Ilmuwan di Universitas Cornell telah mengembangkan model pembelajaran mesin yang inovatif untuk mengidentifikasi biomarker kunci sindrom kelelahan kronis (ME/CFS) dalam darah. Studi yang diterbitkan pada 11 Agustus 2025, dalam jurnal *Proceedings of the National Academy of Sciences*, menganalisis RNA bebas sel dalam plasma darah untuk mendeteksi penanda biologis penyakit yang sulit didiagnosis ini.
Pendekatan ini dipimpin oleh mahasiswa doktoral Anne Gardella, dengan penulis senior Iwijn De Vlaminck dan Maureen Hanson. Tim peneliti mengisolasi dan mengurutkan molekul RNA dari sampel darah pasien ME/CFS dan individu sehat.
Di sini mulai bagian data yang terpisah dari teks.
(* ===== verification/Types.v ===== *)
(** * Data of the framework

    The enums and structs of [master/helpers.h], the messages of
    [protos/mr.proto], the client objects of [master/mrclient.h] and the state
    of [class Master] ([master/master.h]) together with the globals of
    [masterimpl.cc] it shares with its threads. *)

From S2P Require Export CString.

(** ** [master/helpers.h] *)

Inductive ClientStatus : Type :=
  | IDLE
  | MAP_RUNNING
  | REDUCE_RUNNING
  | MAP_DONE
  | REDUCE_DONE
  | BROKEN
  | DEADLINE_EXCEED.

Inductive PingStatus : Type :=
  | PING_CHECK
  | PING_SUCCESS
  | PING_FAIL.

Inductive ReturnStatus : Type :=
  | FAILED
  | SUCCESS
  | TIMEDOUT.

#[export] Instance ClientStatus_eq_dec : EqDecision ClientStatus.
Proof. solve_decision. Defined.
#[export] Instance PingStatus_eq_dec : EqDecision PingStatus.
Proof. solve_decision. Defined.
#[export] Instance ReturnStatus_eq_dec : EqDecision ReturnStatus.
Proof. solve_decision. Defined.

Record MapperResult : Type := mkMapperResult {
  status : ReturnStatus;
  shardId : Z;
  cname : string;
  isrequeued : bool;
  blobList : list string
}.

(** The constructor's parameters are (status, b, c, jobid, requeued): [b] is
    stored in [blobname] and [c] in [cname]. *)
Record ReduceResult : Type := mkReduceResult_fields {
  r_status : ReturnStatus;
  r_cname : string;
  r_blobname : string;
  r_jobid : Z;
  r_isrequeued : bool
}.

Definition mkReduceResult (s : ReturnStatus) (b c : string) (j : Z) (x : bool) : ReduceResult :=
  {| r_status := s; r_cname := c; r_blobname := b; r_jobid := j; r_isrequeued := x |}.

Record shard_info : Type := mk_shard_info {
  blob_name : string;
  begin_offset : Z;
  end_offset : Z;
  is_partial : bool
}.

Record ClientInfo : Type := mkClientInfo {
  ci_address : string;
  nodeid : string
}.

Record ShardData : Type := mkShardData {
  blobName_ : string;
  begin_ : Z;
  end_ : Z
}.

Record FileShard : Type := mkFileShard {
  shardId_ : Z;
  sets_ : list ShardData
}.

(** ** [protos/mr.proto]: storing into an [int32] field converts to it *)

Record MasterInfo : Type := mkMasterInfo {
  mi_name : string;
  mi_connectionstring : string;
  mi_containername : string
}.

Record ShardTuple : Type := mkShardTuple {
  st_blobname : string;
  startoffset : Z;
  endoffset : Z
}.

Record MapperInput : Type := mkMapperInput {
  npartition : Z;
  mi_shard_id : Z;
  stuples : list ShardTuple;
  mi_req_id : string
}.

Record IntermediateResult : Type := mkIntermediateResult {
  ir_containername : string;
  ir_blobs : list string
}.

Record ReducerInput : Type := mkReducerInput {
  ri_req_id : string;
  ri_containername : string;
  reducer_id : Z;
  ri_blobs : list string
}.

Record FinalResult : Type := mkFinalResult {
  fr_blobname : string;
  fr_containername : string
}.

Record JobStatus : Type := mkJobStatus {
  js_shard_id : Z;
  js_int_container : string;
  js_blob_list : list string
}.

Record FileShardSet : Type := mkFileShardSet {
  fs_shard_id : Z;
  fs_stuples : list ShardTuple
}.

Record ReduceJobStatus : Type := mkReduceJobStatus {
  rj_jobid : Z;
  rj_out_container : string
}.

Record CheckPointData : Type := mkCheckPointData {
  cp_req_id : Z;
  cp_n_mappers : Z;
  cp_n_reducers : Z;
  cp_in_container : string;
  cp_shard_list : list FileShardSet;
  cp_job_list : list JobStatus;
  cp_reduce_job_list : list ReduceJobStatus
}.

(** The result of one RPC: the reply, or a status that is not OK with its
    gRPC code. 4 is [DEADLINE_EXCEEDED]. *)
Inductive rpc_result (A : Type) : Type :=
  | RpcOk (reply : A)
  | RpcError (error_code : Z).
Arguments RpcOk {A} reply.
Arguments RpcError {A} error_code.

(** ** [master/mrclient.h]: the client objects and their calls in flight *)

(** A pointer to a client object. *)
Abbreviation cptr := nat.

Record MapReduceClient : Type := mkMapReduceClient {
  address_ : string;
  clientStatus_ : ClientStatus;
  pingStatus_ : PingStatus;
  nMapRequests : Z;
  nReduceRequests : Z
}.

#[export] Instance eta_MapReduceClient : EtaRecord MapReduceClient := λ r,
  mkMapReduceClient (address_ r) (clientStatus_ r) (pingStatus_ r)
    (nMapRequests r) (nReduceRequests r).

(** [AsyncClientMapCall]: the request it was started with, and the fields the
    completion handler reads. *)
Record AsyncClientMapCall : Type := mkMapCall {
  mc_query : MapperInput;
  mc_shardId : Z;
  mc_address : string;
  mc_client : cptr
}.

Record AsyncClientReduceCall : Type := mkReduceCall {
  rc_query : ReducerInput;
  rc_jobid : Z;
  rc_address : string;
  rc_client : cptr
}.

(** ** [master/master.h]: the state of a master *)

Record Master : Type := mkMaster {
  m_address : string;
  m_nodepath : string;
  m_has_failed : bool;
  m_will_fail : bool;
  m_until_fail : Z;
  m_connection : string;
  m_dbConnection : option string;   (* the connection string it was made with *)
  m_Clients : list cptr;
  m_ClientMap : gmap cptr ClientInfo;
  m_stop_repl_as_leader : bool;
  m_stop_repl_as_follower : bool;
  m_map_done : bool;
  m_hbcheck : bool;
  m_bReplicated : bool;
  m_server : bool;                  (* the HTTP server is running *)
  m_rid : Z;
  m_nmappers : Z;
  m_nreducers : Z;
  m_containername : string;
  m_shardsz : Z;
  m_shards : list FileShard;
  m_ShardClientMapper : gmap Z cptr;
  m_IntermediateResultMap : gmap Z MapperResult;
  m_IntblobList : list string;
  m_intcontainer : string;
  m_OutputResultMap : gmap Z string;
  repl_clt_thd : bool               (* the replication client's thread is joinable *)
}.

#[export] Instance eta_Master : EtaRecord Master := λ r,
  mkMaster (m_address r) (m_nodepath r) (m_has_failed r) (m_will_fail r) (m_until_fail r)
    (m_connection r) (m_dbConnection r) (m_Clients r) (m_ClientMap r)
    (m_stop_repl_as_leader r) (m_stop_repl_as_follower r) (m_map_done r) (m_hbcheck r)
    (m_bReplicated r) (m_server r) (m_rid r) (m_nmappers r) (m_nreducers r)
    (m_containername r) (m_shardsz r) (m_shards r) (m_ShardClientMapper r)
    (m_IntermediateResultMap r) (m_IntblobList r) (m_intcontainer r) (m_OutputResultMap r)
    (repl_clt_thd r).

(** The master process: its [Master] object, the client objects its pointers
    refer to, the globals of [masterimpl.cc] and the static counters of
    [getShardId] and [req_handler::request_id]. *)
Record World : Type := mkWorld {
  master : Master;
  heap : gmap cptr MapReduceClient;
  g_ready : bool;
  g_repl_data : bool;
  g_repl_list : list MapperResult;
  watchTriggered : bool;
  shard_counter : Z;
  request_counter : Z
}.

#[export] Instance eta_World : EtaRecord World := λ r,
  mkWorld (master r) (heap r) (g_ready r) (g_repl_data r) (g_repl_list r)
    (watchTriggered r) (shard_counter r) (request_counter r).

(** [Master::Master(int fail_after)]. *)
Definition Master_new (fail_after : Z) : Master :=
  {| m_address := ""; m_nodepath := "";
     m_has_failed := false;
     m_will_fail := if decide (fail_after ≤ 0) then false else true;
     m_until_fail := if decide (fail_after ≤ 0) then 0 else fail_after;
     m_connection := ""; m_dbConnection := None;
     m_Clients := []; m_ClientMap := ∅;
     m_stop_repl_as_leader := true; m_stop_repl_as_follower := true;
     m_map_done := true; m_hbcheck := false; m_bReplicated := false;
     m_server := false;
     m_rid := 0; m_nmappers := 0; m_nreducers := 0; m_containername := "";
     m_shardsz := 0; m_shards := []; m_ShardClientMapper := ∅;
     m_IntermediateResultMap := ∅; m_IntblobList := []; m_intcontainer := "";
     m_OutputResultMap := ∅; repl_clt_thd := false |}.

(** The globals as the process starts. *)
Definition World_new (fail_after : Z) : World :=
  {| master := Master_new fail_after; heap := ∅;
     g_ready := true; g_repl_data := true; g_repl_list := [];
     watchTriggered := false; shard_counter := -1; request_counter := -1 |}.

(** ** Failure injection *)

(** [Master::stop_ping]. *)
Definition stop_ping (m : Master) : Master := m <| m_hbcheck := false |>.

(** [Master::enter_fail_state]: the state in which the calling thread then
    sleeps for ever. *)
Definition enter_fail_state (m : Master) : Master :=
  stop_ping (m <| m_has_failed := true |>)
    <| m_stop_repl_as_leader := true |>
    <| m_stop_repl_as_follower := true |>
    <| m_map_done := true |>
    <| m_server := false |>.

(** [Master::task_assigned_check_fail]: the new state, and whether the thread
    entered the fail state (it then never returns). *)
Definition task_assigned_check_fail (m : Master) : Master * bool :=
  if m_will_fail m then
    let m := m <| m_until_fail := to_int32 (m_until_fail m - 1) |> in
    if decide (m_until_fail m ≤ 0) then (enter_fail_state m, true) else (m, false)
  else (m, false).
Mereka mengidentifikasi lebih dari 700 transkrip yang berbeda secara signifikan antara kedua kelompok. Algoritma pembelajaran mesin kemudian memproses data ini untuk mengungkapkan tanda-tanda disregulasi sistem kekebalan tubuh, disorganisasi matriks ekstraseluler, dan kelelahan sel T pada pasien ME/CFS. Analisis ini memetakan asal molekul RNA dengan menguraikan pola ekspresi gen berdasarkan gen penanda spesifik jenis sel yang diketahui, mengidentifikasi enam jenis sel yang menunjukkan perbedaan signifikan. Jenis sel yang paling meningkat pada pasien adalah sel dendritik plasmacytoid, yang menunjukkan respons kekebalan antivirus yang terlalu aktif atau berkepanjangan, serta perubahan pada monosit, trombosit, dan subset sel T lainnya. Model pengklasifikasi RNA bebas sel ini mencapai akurasi 77% dalam mendeteksi ME/CFS. Para peneliti berharap pendekatan ini dapat membantu memahami biologi kompleks di balik penyakit kronis lainnya dan membedakan ME/CFS dari kondisi seperti long COVID. Penelitian ini didukung oleh National Institutes of Health dan WE&ME Foundation.
Kemajuan ini menawarkan harapan untuk diagnosis yang lebih akurat dan membuka jalan untuk pemahaman yang lebih dalam tentang mekanisme penyakit yang kompleks, yang pada akhirnya dapat mengarah pada pengembangan perawatan yang lebih efektif untuk ME/CFS dan kondisi serupa.